→ Work order: Type each record below again, with the same words.

---------- Data supplied

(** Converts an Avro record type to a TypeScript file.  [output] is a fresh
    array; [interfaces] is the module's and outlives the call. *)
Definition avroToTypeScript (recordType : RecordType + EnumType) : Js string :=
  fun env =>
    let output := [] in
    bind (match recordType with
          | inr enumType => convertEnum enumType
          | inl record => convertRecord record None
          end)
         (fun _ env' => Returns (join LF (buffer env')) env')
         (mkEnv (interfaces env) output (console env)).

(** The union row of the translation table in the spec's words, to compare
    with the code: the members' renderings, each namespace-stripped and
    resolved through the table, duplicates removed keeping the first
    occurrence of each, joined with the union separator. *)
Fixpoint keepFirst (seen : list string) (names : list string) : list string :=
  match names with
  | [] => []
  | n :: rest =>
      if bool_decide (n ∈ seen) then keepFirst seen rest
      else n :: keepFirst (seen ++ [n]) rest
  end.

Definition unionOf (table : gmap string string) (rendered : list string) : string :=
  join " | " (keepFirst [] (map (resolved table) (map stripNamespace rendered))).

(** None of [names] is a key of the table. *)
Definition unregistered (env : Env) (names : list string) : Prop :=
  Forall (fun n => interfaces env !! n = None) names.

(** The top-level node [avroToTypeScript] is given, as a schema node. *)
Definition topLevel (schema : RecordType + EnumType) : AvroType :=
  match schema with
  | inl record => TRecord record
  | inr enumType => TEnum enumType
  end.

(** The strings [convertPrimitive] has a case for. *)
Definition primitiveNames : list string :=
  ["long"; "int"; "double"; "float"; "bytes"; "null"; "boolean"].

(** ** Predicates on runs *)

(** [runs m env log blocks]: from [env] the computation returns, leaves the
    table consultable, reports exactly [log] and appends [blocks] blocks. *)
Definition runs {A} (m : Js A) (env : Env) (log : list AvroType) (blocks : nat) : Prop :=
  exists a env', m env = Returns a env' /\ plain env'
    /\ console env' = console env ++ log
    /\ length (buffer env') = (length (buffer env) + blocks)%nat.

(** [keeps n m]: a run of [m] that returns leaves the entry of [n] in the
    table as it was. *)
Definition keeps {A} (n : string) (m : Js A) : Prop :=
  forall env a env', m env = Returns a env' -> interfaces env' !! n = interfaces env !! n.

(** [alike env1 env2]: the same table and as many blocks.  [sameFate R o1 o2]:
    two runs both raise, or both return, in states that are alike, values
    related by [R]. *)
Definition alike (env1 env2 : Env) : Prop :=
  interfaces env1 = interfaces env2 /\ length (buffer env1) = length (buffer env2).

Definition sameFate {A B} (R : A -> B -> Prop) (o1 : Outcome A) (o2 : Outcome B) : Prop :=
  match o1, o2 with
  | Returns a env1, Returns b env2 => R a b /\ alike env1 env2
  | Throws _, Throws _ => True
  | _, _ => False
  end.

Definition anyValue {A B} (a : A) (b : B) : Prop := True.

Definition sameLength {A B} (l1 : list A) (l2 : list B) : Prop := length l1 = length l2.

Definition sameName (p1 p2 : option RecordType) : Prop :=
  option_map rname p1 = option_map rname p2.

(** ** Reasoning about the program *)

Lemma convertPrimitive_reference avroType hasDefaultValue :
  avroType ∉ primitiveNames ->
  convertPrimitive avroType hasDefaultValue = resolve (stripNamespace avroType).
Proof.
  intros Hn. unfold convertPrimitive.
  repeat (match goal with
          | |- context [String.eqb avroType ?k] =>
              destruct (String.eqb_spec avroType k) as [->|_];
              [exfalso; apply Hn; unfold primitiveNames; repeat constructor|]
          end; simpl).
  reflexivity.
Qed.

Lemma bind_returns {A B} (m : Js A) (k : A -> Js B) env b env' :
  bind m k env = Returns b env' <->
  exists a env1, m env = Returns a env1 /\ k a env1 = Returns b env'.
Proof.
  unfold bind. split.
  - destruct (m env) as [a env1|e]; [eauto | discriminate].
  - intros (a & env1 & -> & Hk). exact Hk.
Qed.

--------------------

→ Answer space:
(** Converts an Avro record type to a TypeScript file.  [output] is a fresh
    array; [interfaces] is the module's and outlives the call. *)
Definition avroToTypeScript (recordType : RecordType + EnumType) : Js string :=
  fun env =>
    let output := [] in
    bind (match recordType with
          | inr enumType => convertEnum enumType
          | inl record => convertRecord record None
          end)
         (fun _ env' => Returns (join LF (buffer env')) env')
         (mkEnv (interfaces env) output (console env)).

(** The union row of the translation table in the spec's words, to compare
    with the code: the members' renderings, each namespace-stripped and
    resolved through the table, duplicates removed keeping the first
    occurrence of each, joined with the union separator. *)
Fixpoint keepFirst (seen : list string) (names : list string) : list string :=
  match names with
  | [] => []
  | n :: rest =>
      if bool_decide (n ∈ seen) then keepFirst seen rest
      else n :: keepFirst (seen ++ [n]) rest
  end.

Definition unionOf (table : gmap string string) (rendered : list string) : string :=
  join " | " (keepFirst [] (map (resolved table) (map stripNamespace rendered))).

(** None of [names] is a key of the table. *)
Definition unregistered (env : Env) (names : list string) : Prop :=
  Forall (fun n => interfaces env !! n = None) names.

(** The top-level node [avroToTypeScript] is given, as a schema node. *)
Definition topLevel (schema : RecordType + EnumType) : AvroType :=
  match schema with
  | inl record => TRecord record
  | inr enumType => TEnum enumType
  end.

(** The strings [convertPrimitive] has a case for. *)
Definition primitiveNames : list string :=
  ["long"; "int"; "double"; "float"; "bytes"; "null"; "boolean"].

(** ** Predicates on runs *)

(** [runs m env log blocks]: from [env] the computation returns, leaves the
    table consultable, reports exactly [log] and appends [blocks] blocks. *)
Definition runs {A} (m : Js A) (env : Env) (log : list AvroType) (blocks : nat) : Prop :=
  exists a env', m env = Returns a env' /\ plain env'
    /\ console env' = console env ++ log
    /\ length (buffer env') = (length (buffer env) + blocks)%nat.

(** [keeps n m]: a run of [m] that returns leaves the entry of [n] in the
    table as it was. *)
Definition keeps {A} (n : string) (m : Js A) : Prop :=
  forall env a env', m env = Returns a env' -> interfaces env' !! n = interfaces env !! n.

(** [alike env1 env2]: the same table and as many blocks.  [sameFate R o1 o2]:
    two runs both raise, or both return, in states that are alike, values
    related by [R]. *)
Definition alike (env1 env2 : Env) : Prop :=
  interfaces env1 = interfaces env2 /\ length (buffer env1) = length (buffer env2).

Definition sameFate {A B} (R : A -> B -> Prop) (o1 : Outcome A) (o2 : Outcome B) : Prop :=
  match o1, o2 with
  | Returns a env1, Returns b env2 => R a b /\ alike env1 env2
  | Throws _, Throws _ => True
  | _, _ => False
  end.

Definition anyValue {A B} (a : A) (b : B) : Prop := True.

Definition sameLength {A B} (l1 : list A) (l2 : list B) : Prop := length l1 = length l2.

Definition sameName (p1 p2 : option RecordType) : Prop :=
  option_map rname p1 = option_map rname p2.

(** ** Reasoning about the program *)

Lemma convertPrimitive_reference avroType hasDefaultValue :
  avroType ∉ primitiveNames ->
  convertPrimitive avroType hasDefaultValue = resolve (stripNamespace avroType).
Proof.
  intros Hn. unfold convertPrimitive.
  repeat (match goal with
          | |- context [String.eqb avroType ?k] =>
              destruct (String.eqb_spec avroType k) as [->|_];
              [exfalso; apply Hn; unfold primitiveNames; repeat constructor|]
          end; simpl).
  reflexivity.
Qed.

Lemma bind_returns {A B} (m : Js A) (k : A -> Js B) env b env' :
  bind m k env = Returns b env' <->
  exists a env1, m env = Returns a env1 /\ k a env1 = Returns b env'.
Proof.
  unfold bind. split.
  - destruct (m env) as [a env1|e]; [eauto | discriminate].
  - intros (a & env1 & -> & Hk). exact Hk.
Qed.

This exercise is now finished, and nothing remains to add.